“La mafia si è insediata al nord, ha conquistato centri nevralgici, ha stabilito alleanze con le istituzioni locali, controlla appalti, smista milioni di euro, è penetrata nei settori del credito, della edilizia, del turismo…“. Sono le parole di Don Ciotti, appassionato ed infaticabile animatore di Libera?
O è l’ultima denuncia di Nando Dalla Chiesa, da sempre impegnato a denunciare connivenze ed omertà e, per questo, considerato “antico e fissato?” Neanche per idea, queste parole sono risuonate in quasi tutte le relazioni dei magistrati chiamati ad inaugurare l’anno giudiziario 2015. Quella che sembrava una provocazione, ora è diventata una realtà acclarata anche sul piano giudiziario. La mafia, e non da oggi, è penetrata al Nord, ha trovato terra fertile anche in terra “padana”, dove ha trovato alleati che non portano la coppola e parlano dialetti lombardi, veneti, piemontesi, liguri… Quello che oggi è incontrovertibile, è stato negato, sino a qualche mese fa, per esempio, dalle “camicie verdi-azzurre” dei leghisti allora alleati con l’ex cavaliere.

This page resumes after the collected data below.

Definition new `{External} (reservations : list ResourceClaimReservation.t) : result t :=
  fail_if (is_empty reservations || (MAX_ATOMIC_RESOURCE_CLAIM_RESERVATIONS <? len reservations)%N)
    "an atomic resource claim reservation must contain between 1 and {MAX_ATOMIC_RESOURCE_CLAIM_RESERVATIONS} members" ;;
  for_each ResourceClaimReservation.validate reservations ;;
  fail_if (any (fun r =>
             Some r.(binding).(DeploymentReplicaBinding.organization_id)
             != ((fun r => r.(binding).(DeploymentReplicaBinding.organization_id)) <$> head reservations))
             reservations)
    "an atomic resource claim reservation cannot cross organizations" ;;
  check_distinct [] [] reservations ;;
  Ok (Mk (sort_by_key lock_key reservations)).

Definition single `{External} (reservation : ResourceClaimReservation.t) : result t := new [reservation].

Lemma check_distinct_Ok ids gens l :
  check_distinct ids gens l = Ok tt <->
  NoDup (ResourceClaimReservation.id <$> l) /\ NoDup (member_generation <$> l)
  /\ (forall r, r ∈ l -> r.(id) ∉ ids /\ member_generation r ∉ gens).
Proof.
  revert ids gens. induction l as [|r l IH]; intros ids gens; simpl.
  { split; [|done]. intros _. split_and!; try constructor; by apply not_elem_of_nil in H. }
  rewrite !then_Ok, !fail_if_Ok, !bool_decide_eq_false, IH, !NoDup_cons. split.
  - intros (Hi & Hg & Hnd1 & Hnd2 & Hall). split_and!; try done.
    + intros (x & E & Hx)%list_elem_of_fmap. destruct (Hall x Hx) as [Hn _]. apply Hn. rewrite E. by left.
    + intros (x & E & Hx)%list_elem_of_fmap. destruct (Hall x Hx) as [_ Hn]. apply Hn. rewrite E. by left.
    + intros x [->|Hx]%elem_of_cons; [done|]. destruct (Hall x Hx) as [H1 H2].
      split; intros Hin; [apply H1|apply H2]; by right.
  - intros ([Hi Hnd1] & [Hg Hnd2] & Hall). destruct (Hall r) as [H1 H2]; [by left|].
    split_and!; try done. intros x Hx. destruct (Hall x) as [H3 H4]; [by right|].
    split; intros [E|?]%elem_of_cons; try done.
    + apply Hi. rewrite <- E. by apply list_elem_of_fmap_2.
    + apply Hg. rewrite <- E. by apply list_elem_of_fmap_2.
Qed.

(** The sets that can be reserved together. *)
Definition reservable `{External} (l : list ResourceClaimReservation.t) : Prop :=
  (1 <= len l <= MAX_ATOMIC_RESOURCE_CLAIM_RESERVATIONS)%N
  /\ Forall (fun r => ResourceClaimReservation.validate r = Ok tt) l
  /\ (forall r r', r ∈ l -> r' ∈ l -> r.(binding).(DeploymentReplicaBinding.organization_id)
                                     = r'.(binding).(DeploymentReplicaBinding.organization_id))
  /\ NoDup (ResourceClaimReservation.id <$> l) /\ NoDup (member_generation <$> l).

Lemma new_reservable `{External} l a :
  new l = Ok a <-> reservable l /\ a = Mk (sort_by_key lock_key l).
Proof.
  unfold new, reservable. rewrite !then_Ok, !fail_if_Ok, for_each_Ok, check_distinct_Ok.
  assert ((is_empty l || (MAX_ATOMIC_RESOURCE_CLAIM_RESERVATIONS <? len l)%N = false) <->
          (1 <= len l <= MAX_ATOMIC_RESOURCE_CLAIM_RESERVATIONS)%N) as ->.
  { unfold len. destruct l; simpl; reflect_bools; split; intros; try done; try lia. }
  assert (any (fun r => Some r.(binding).(DeploymentReplicaBinding.organization_id)
             != ((fun r => r.(binding).(DeploymentReplicaBinding.organization_id)) <$> head l)) l = false <->
          (forall r r', r ∈ l -> r' ∈ l -> r.(binding).(DeploymentReplicaBinding.organization_id)
                                     = r'.(binding).(DeploymentReplicaBinding.organization_id))) as ->.
  { destruct l as [|r0 l]; [split; [intros _ ? ? []%not_elem_of_nil|done]|].
    rewrite <- not_true_iff_false. unfold any. rewrite existsb_exists. cbn [head fmap option_fmap option_map].
    split.
    - intros Hn. assert (forall r, r ∈ r0 :: l -> r.(binding).(DeploymentReplicaBinding.organization_id)
        = r0.(binding).(DeploymentReplicaBinding.organization_id)) as Hall.
      { intros r Hr. apply dec_stable. intros Hne. apply Hn. exists r.
        split; [by apply list_elem_of_In|]. reflect_bools. congruence. }
      intros r r' Hr Hr'. by rewrite (Hall r), (Hall r').
    - intros Hall (r & Hr & Hne). reflect_bools. apply Hne. f_equal. apply Hall; [by apply list_elem_of_In|by left]. }
  split.
  - intros (? & ? & ? & (? & ? & _) & [= <-]). done.
  - intros ((? & ? & ? & ? & ?) & ->). do 4 (split; [done||split_and!|]); try done.
    all: intros; split; apply not_elem_of_nil.
Qed.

Sarà bene non dimenticare, alla vigilia delle elezioni per il Quirinale, quale accoglienza fu riservata a Roberto Saviano quando, insieme a Fabio Fazio, nel programma “Vieni via con me“, osò denunciare la penetrazione delle mafie al Nord. Immediata fu la richiesta di censura, di provvedimenti disciplinari, fu persino sollecitata ed ottenuta una “puntata di riparazione”, trasmessa da Rai2, per riparare al danno di immagine e alla presunta dignità delle operose genti “celtiche”.
Furono programmate decine di ore di rettifiche per replicare a pochi minuti di trasmissione. In quelle stesse ore l’ex cavaliere, quello che ospitava il mafioso Mangano, espresse la sua rabbia contro quelli che parlano e scrivono sempre di mafia “danneggiando l’immagine della Italia”; secondo il teorema, caro ai Salvo Lima, per il quale l’Italia non è colpita al cuore dai mafiosi, ma da chi ne parla e li combatte.
Quella pagina vergognosa non è stata ancora sanata. Forse quella puntata di “Vieni via con me” andrebbe ritrasmessa, gli accusatori di allora, dentro e fuori la Rai, dovrebbero chiedere scusa, non solo e non tanto ai Fazio e ai Saviano, quanto a chi, invece, al Sud come al Nord, ha perso la vita per contrastare i mafiosi e i loro protettori, compresi quelli nati in “Padania”.